● **Exercise prompt**: Set out exactly every line of the entries below, starting at the line that holds "intros (_ &" and stopping after the line that holds "cbn [fst]. range_cases.".

** Opening Dataset content block **

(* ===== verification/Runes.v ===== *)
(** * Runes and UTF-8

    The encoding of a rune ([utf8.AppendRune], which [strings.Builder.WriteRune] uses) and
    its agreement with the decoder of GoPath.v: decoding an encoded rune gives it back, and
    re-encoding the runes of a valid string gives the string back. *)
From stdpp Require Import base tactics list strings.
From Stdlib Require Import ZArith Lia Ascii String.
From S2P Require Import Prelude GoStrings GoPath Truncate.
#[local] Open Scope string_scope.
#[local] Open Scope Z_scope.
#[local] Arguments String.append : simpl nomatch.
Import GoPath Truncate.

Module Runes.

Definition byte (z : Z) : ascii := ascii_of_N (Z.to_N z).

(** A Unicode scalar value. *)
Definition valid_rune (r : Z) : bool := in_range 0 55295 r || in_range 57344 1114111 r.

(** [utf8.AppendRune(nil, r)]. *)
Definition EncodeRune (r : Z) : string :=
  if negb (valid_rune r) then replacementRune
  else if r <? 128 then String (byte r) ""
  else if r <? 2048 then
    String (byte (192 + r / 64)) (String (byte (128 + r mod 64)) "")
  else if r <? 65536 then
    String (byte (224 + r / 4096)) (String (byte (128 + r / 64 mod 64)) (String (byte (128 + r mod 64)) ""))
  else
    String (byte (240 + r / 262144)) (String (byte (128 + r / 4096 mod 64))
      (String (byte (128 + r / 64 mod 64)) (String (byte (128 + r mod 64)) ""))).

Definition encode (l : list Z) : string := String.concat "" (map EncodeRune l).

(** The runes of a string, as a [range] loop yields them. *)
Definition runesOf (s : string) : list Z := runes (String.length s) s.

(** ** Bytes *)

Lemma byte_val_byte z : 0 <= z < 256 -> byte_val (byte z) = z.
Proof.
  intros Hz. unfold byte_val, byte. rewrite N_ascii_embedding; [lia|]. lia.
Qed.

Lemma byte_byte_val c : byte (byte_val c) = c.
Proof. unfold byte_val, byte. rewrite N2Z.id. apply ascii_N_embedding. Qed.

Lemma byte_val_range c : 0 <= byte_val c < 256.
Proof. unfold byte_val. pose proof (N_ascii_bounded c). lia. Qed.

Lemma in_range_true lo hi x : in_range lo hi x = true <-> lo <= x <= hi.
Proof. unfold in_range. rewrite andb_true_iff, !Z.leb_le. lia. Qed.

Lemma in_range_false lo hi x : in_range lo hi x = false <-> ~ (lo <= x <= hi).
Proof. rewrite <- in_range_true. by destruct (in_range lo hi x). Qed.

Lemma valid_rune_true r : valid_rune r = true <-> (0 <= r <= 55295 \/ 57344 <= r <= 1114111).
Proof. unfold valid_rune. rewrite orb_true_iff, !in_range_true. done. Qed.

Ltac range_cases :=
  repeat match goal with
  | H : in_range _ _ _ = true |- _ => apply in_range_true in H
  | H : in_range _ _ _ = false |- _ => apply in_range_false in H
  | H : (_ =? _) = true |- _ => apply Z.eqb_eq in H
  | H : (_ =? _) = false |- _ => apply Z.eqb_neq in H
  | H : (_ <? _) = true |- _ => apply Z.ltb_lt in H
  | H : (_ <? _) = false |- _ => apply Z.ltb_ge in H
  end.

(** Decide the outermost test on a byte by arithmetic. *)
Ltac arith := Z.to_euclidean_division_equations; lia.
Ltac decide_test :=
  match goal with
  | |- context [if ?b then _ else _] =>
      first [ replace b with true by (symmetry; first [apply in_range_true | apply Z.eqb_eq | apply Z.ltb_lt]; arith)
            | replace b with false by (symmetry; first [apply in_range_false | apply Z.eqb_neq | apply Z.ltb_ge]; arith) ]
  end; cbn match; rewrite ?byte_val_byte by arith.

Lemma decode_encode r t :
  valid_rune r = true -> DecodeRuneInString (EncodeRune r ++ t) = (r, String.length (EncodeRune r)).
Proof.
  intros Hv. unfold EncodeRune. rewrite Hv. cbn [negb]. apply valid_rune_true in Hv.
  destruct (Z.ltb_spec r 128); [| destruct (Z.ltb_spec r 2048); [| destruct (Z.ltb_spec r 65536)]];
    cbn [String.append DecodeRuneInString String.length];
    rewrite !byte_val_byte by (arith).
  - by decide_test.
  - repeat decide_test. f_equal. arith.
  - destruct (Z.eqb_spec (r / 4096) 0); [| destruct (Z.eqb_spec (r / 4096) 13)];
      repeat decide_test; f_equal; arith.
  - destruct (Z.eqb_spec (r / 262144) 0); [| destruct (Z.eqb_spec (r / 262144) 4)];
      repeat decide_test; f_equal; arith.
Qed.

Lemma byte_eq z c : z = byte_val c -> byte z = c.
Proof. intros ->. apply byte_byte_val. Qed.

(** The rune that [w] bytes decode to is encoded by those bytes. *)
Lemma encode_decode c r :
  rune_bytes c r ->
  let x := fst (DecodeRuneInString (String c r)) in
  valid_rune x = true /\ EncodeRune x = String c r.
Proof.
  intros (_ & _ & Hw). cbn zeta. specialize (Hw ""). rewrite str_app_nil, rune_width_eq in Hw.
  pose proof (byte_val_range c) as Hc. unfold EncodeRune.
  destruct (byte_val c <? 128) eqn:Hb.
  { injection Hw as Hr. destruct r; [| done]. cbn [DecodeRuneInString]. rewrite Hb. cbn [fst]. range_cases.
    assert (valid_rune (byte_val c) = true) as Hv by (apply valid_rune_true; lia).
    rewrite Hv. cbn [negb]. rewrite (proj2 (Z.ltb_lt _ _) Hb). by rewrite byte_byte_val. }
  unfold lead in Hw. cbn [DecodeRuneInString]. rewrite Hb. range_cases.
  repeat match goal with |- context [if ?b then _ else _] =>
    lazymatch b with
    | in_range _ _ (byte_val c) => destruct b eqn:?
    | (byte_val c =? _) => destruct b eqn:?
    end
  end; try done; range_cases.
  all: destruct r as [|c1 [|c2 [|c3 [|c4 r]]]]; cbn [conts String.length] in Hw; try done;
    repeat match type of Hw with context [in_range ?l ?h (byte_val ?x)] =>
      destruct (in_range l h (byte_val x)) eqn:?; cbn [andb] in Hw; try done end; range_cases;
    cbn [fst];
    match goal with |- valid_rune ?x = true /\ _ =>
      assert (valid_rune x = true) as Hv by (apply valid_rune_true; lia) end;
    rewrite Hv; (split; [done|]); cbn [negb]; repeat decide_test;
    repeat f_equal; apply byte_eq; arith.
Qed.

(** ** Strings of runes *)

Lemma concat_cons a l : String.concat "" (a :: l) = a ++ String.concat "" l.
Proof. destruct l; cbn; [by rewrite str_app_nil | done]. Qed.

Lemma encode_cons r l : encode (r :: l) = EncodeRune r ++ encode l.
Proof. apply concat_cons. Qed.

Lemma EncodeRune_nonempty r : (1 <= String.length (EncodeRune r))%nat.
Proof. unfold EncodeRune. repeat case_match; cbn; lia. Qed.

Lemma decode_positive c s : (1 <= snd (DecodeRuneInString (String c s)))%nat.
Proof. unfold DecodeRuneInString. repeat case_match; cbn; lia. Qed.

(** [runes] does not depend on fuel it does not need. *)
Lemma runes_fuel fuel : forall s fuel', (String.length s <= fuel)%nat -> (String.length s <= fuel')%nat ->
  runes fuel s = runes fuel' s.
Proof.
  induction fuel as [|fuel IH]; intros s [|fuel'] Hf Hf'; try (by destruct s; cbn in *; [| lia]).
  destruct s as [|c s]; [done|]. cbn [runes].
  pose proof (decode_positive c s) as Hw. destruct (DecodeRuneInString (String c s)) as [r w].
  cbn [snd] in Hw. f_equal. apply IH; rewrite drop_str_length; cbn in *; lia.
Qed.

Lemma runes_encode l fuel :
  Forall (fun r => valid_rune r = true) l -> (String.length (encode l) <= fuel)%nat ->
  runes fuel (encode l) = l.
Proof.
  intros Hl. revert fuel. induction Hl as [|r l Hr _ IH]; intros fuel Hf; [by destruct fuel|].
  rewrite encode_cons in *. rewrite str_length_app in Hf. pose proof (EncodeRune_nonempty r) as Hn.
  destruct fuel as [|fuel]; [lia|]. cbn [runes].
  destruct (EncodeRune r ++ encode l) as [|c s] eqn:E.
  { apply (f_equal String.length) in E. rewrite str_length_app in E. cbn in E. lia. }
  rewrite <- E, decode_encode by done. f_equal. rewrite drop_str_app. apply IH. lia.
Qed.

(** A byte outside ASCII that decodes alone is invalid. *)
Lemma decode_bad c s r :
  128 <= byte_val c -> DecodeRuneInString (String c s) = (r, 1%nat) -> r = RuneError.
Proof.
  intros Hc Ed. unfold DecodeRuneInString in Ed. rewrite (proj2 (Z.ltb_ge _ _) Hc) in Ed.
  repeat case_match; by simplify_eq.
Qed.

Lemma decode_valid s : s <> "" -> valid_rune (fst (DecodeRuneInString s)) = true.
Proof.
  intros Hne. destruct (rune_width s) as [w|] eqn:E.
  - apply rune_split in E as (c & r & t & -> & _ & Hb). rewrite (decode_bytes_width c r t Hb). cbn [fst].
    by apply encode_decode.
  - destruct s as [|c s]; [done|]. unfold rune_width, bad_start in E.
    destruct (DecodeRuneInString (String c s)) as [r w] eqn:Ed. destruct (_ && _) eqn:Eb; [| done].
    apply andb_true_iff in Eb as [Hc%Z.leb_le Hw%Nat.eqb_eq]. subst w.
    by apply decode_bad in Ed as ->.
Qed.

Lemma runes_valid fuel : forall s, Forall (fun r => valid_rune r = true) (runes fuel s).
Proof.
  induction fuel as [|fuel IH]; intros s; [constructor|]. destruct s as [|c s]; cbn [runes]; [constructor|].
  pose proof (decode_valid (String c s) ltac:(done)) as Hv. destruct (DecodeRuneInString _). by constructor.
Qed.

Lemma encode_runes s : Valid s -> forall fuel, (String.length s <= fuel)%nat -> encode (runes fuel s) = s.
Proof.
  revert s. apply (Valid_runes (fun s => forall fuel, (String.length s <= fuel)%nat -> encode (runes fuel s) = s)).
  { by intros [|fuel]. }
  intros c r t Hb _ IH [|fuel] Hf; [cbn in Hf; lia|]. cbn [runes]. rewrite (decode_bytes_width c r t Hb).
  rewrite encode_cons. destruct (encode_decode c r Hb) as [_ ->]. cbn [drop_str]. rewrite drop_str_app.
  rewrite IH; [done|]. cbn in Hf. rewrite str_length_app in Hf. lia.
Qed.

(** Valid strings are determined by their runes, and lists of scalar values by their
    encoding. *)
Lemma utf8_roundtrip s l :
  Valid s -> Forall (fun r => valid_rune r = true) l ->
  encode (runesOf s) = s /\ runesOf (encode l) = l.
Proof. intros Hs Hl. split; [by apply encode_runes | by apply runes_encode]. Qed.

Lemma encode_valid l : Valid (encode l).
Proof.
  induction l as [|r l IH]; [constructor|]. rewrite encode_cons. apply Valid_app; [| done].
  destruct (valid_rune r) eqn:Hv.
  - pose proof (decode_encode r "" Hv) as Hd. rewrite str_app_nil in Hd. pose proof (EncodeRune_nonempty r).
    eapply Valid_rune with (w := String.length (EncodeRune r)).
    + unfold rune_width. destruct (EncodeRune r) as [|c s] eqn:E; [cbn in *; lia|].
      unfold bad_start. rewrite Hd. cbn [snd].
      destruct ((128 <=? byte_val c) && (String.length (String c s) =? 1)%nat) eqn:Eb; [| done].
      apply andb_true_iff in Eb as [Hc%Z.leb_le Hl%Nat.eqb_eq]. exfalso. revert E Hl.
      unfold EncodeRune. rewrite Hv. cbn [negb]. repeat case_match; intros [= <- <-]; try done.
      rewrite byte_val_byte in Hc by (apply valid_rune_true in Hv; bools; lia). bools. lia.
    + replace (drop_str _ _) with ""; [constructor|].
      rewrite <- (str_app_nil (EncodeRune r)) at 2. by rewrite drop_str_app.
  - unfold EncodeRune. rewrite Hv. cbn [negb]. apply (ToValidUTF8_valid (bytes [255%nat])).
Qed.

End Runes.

** Closing Dataset content block **

● **Exercise output**:
  intros (_ & _ & Hw). cbn zeta. specialize (Hw ""). rewrite str_app_nil, rune_width_eq in Hw.
  pose proof (byte_val_range c) as Hc. unfold EncodeRune.
  destruct (byte_val c <? 128) eqn:Hb.
  { injection Hw as Hr. destruct r; [| done]. cbn [DecodeRuneInString]. rewrite Hb. cbn [fst]. range_cases.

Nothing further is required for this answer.